Je quitte Mattias quelques mètres plus loin pour rejoindre ma mère, et enfourche mon fidèle destrier, Harmonie. Ce nom lui vient de la couleur de sa robe et de ses crins ; un parfait équilibre entre le blanc de sa crinière et de sa queue et le noir de son pelage.

 

Je rentre chez moi au petit trot et m'occupe de ma jument. Enfin, je fais mes devoirs, et après un dîner rapide, je me couche. Bien que le sommeil ne soit pas long à trouver, il est très agité. En effet, les cauchemars auxquels je suis abonnée toutes les nuits reviennent.


Je suis dans les cieux et ma respiration est stable. Un sentiment de plénitude m'étreint le coeur. Un groupe de dragons survole des eaux scintillantes, qui leur renvoie une image éclatante de leur couleur pourpre. Je comprends que je suis également en train de chevaucher une de ces mythiques créatures. Un jeune homme à dos de dragon passe à côté de moi et ses lèvres bougent, tandis qu'il me fixe de ses yeux aigue-marine, mais je n'entends rien, car le vent emporte ses paroles. Il rit. Je crois bien que moi aussi.

La scène change pour laisser place à une atmosphère plus stressante.

Il n'y a aucun bruit, il fait noir, il me semble avancer dans un couloir. Ou peut être est-ce une grotte ? Mes yeux cherchent une source de lumière, mais l'obscurité est partout. Elle envahie l'espace, ma vision et mes poumons. Je suffoque, tombe à genoux. Le monde autour de moi devient trouble. Puis le paysage tombe, comme un rideau, et je suis dans une plaine paisible.
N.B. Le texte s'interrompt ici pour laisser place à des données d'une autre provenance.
(** A slab whose counter has reached zero gives its chunk back; the checks of its free
    objects hold. *)
Lemma wp_clear_slab s g (Q : Z * SlabMeta → Mem → Prop) : slab_ok s g → needed_ (meta_ s) = 0 →
  (∀ meta m, Q (base, meta) m) →
  wp (clear_slab mit domesticate RANDOM r (meta_ s) k (ent s)) (words_ s) Q.
Proof.
  intros Hs Hn0 HQ. pose proof (s_needed _ _ Hs) as Hnd. pose proof (s_waiting _ _ Hs) as Hwait.
  destruct (objects_bounded g (s_objects _ _ Hs)) as [_ Hbd].
  assert (Ha : asleep g = false) by (destruct (asleep g); [lia|done]). rewrite Ha in Hnd.
  assert (Htk0 : taking (q g) = [] ∧ used g = []) by (split; apply nil_length_inv; lia). destruct Htk0 as [Htk0 Hus].
  pose proof (s_related _ _ Hs) as HR. destruct (close_taking _ _ HR) as [Hperm Hne].
  assert (Htk : taking (close_queue (q g)) ≠ []).
  { apply Hne. intros E. unfold waiting in Hnd. rewrite E in Hnd. cbn in Hnd. lia. }
  destruct (taking (close_queue (q g))) as [|p l] eqn:Et; [done|].
  destruct (take_queue_objects _ p l Et) as [_ Hb].
  assert (Hp : ∃ i, 0 ≤ i < N ∧ p = object i).
  { apply elem_of_objects. rewrite <- (s_objects _ _ Hs). unfold free_objects. rewrite <- Hperm. set_solver. }
  destruct Hp as (i&Hi&->). pose proof (Permutation_length Hperm) as Hlen. rewrite length_app in Hlen.
  cbn [length] in Hlen. set (more := Z.of_nat (length (concat (building (close_queue (q g)))))).
  assert (Hsum : 1 + Z.of_nat (length l) + more = N) by (unfold more; unfold waiting in *; lia).
  unfold clear_slab, get_free_list_key. rewrite (s_key _ _ Hs).
  apply wp_bind, (wp_close _ _ _ _ _ _ HR). intros m1 it1 b1 HR1. fold more.
  apply wp_bind, (wp_take_one _ _ _ _ _ _ HR1); [by rewrite Et|]. intros m2 it2 HR2. rewrite Et. cbn [list.head].
  change (default 0 (Some (object i))) with (object i).
  apply wp_bind, (wp_lift _ (object i)).
  { unfold finish_alloc_no_zero. rewrite Htag. cbn [mbind result_bind]. by rewrite Hstart. }
  assert (Hrest : ∀ b m, wp (s' ← lift (sizeclass_to_slab_size r k); start ← lift (pointer_align_down (object i) s');
    mret (start, with_queue (meta_ s) b)) m Q).
  { intros b m. apply wp_bind, (wp_lift _ _ _ _ Hslab), wp_bind, (wp_lift _ _ _ _ (Halign i Hi)). by apply wp_ret. }
  apply wp_bind. destruct (freelist_teardown_validate mit || clear_meta mit); [|by apply wp_ret].
  assert (Et2 : taking (take_queue (close_queue (q g))) = l) by (unfold take_queue; cbn [FreeListSpec.spec_step snd taking]; by rewrite Et).
  apply wp_bind, (wp_drain _ _ _ _ _ _ _ HR2); [lia|]. rewrite Et2. intros m3 it3 σ3 HR3 Hb3 Ht3.
  apply wp_bind, (wp_lift _ _ _ _ Hcount).
  assert (Hmore : 0 ≤ more) by (unfold more; lia).
  apply wp_bind. unfold check_client. rewrite to_size_id by (unfold is_size, SIZE_MAX; lia).
  rewrite Hsum, Z.eqb_refl. apply (wp_lift _ tt); [done|]. apply wp_bind. destruct (Z.ltb_spec 0 more) as [Hpos|Hpos].
  - apply wp_bind, (wp_close _ _ _ _ _ _ HR3). intros m4 it4 b4 HR4.
    assert (E0 : concat (building (close_queue σ3)) = []) by (apply (close_twice _ _ _ _ HR HR3); congruence).
    rewrite E0. apply wp_bind, wp_assert; [done|].
    destruct (close_taking _ _ HR3) as [Hperm3 _]. pose proof (Permutation_length Hperm3) as Hlen3.
    rewrite E0, app_nil_r, Hb3, Hb in Hlen3.
    apply wp_bind, (wp_drain _ _ _ _ _ _ _ HR4); [lia|]. intros m5 it5 σ5 _ _ _. rewrite Hlen3. fold more.
    apply wp_ret. rewrite Hsum, Z.eqb_refl. apply wp_bind, (wp_lift _ tt); [done|]. apply wp_ret, Hrest.
  - apply wp_ret. assert (1 + Z.of_nat (length l) = N) as -> by lia. rewrite Z.eqb_refl.
    apply wp_bind, (wp_lift _ tt); [done|]. apply wp_ret, Hrest.
Qed.
End Spec.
De grands arbres poussent à différents endroits, un ruisseau coule un peu plus en amont. Il me semble que c'est là que nous nous dirigeons. Les hautes herbes rendent plus difficile notre progression, bien que les chevaux ne montrent aucun signe de difficulté. Je suis heureuse. Du moins il me semble.

Toutes ces scènes, je les ai déjà vécues les nuits précédentes. Celle qui suit est pourtant inédite.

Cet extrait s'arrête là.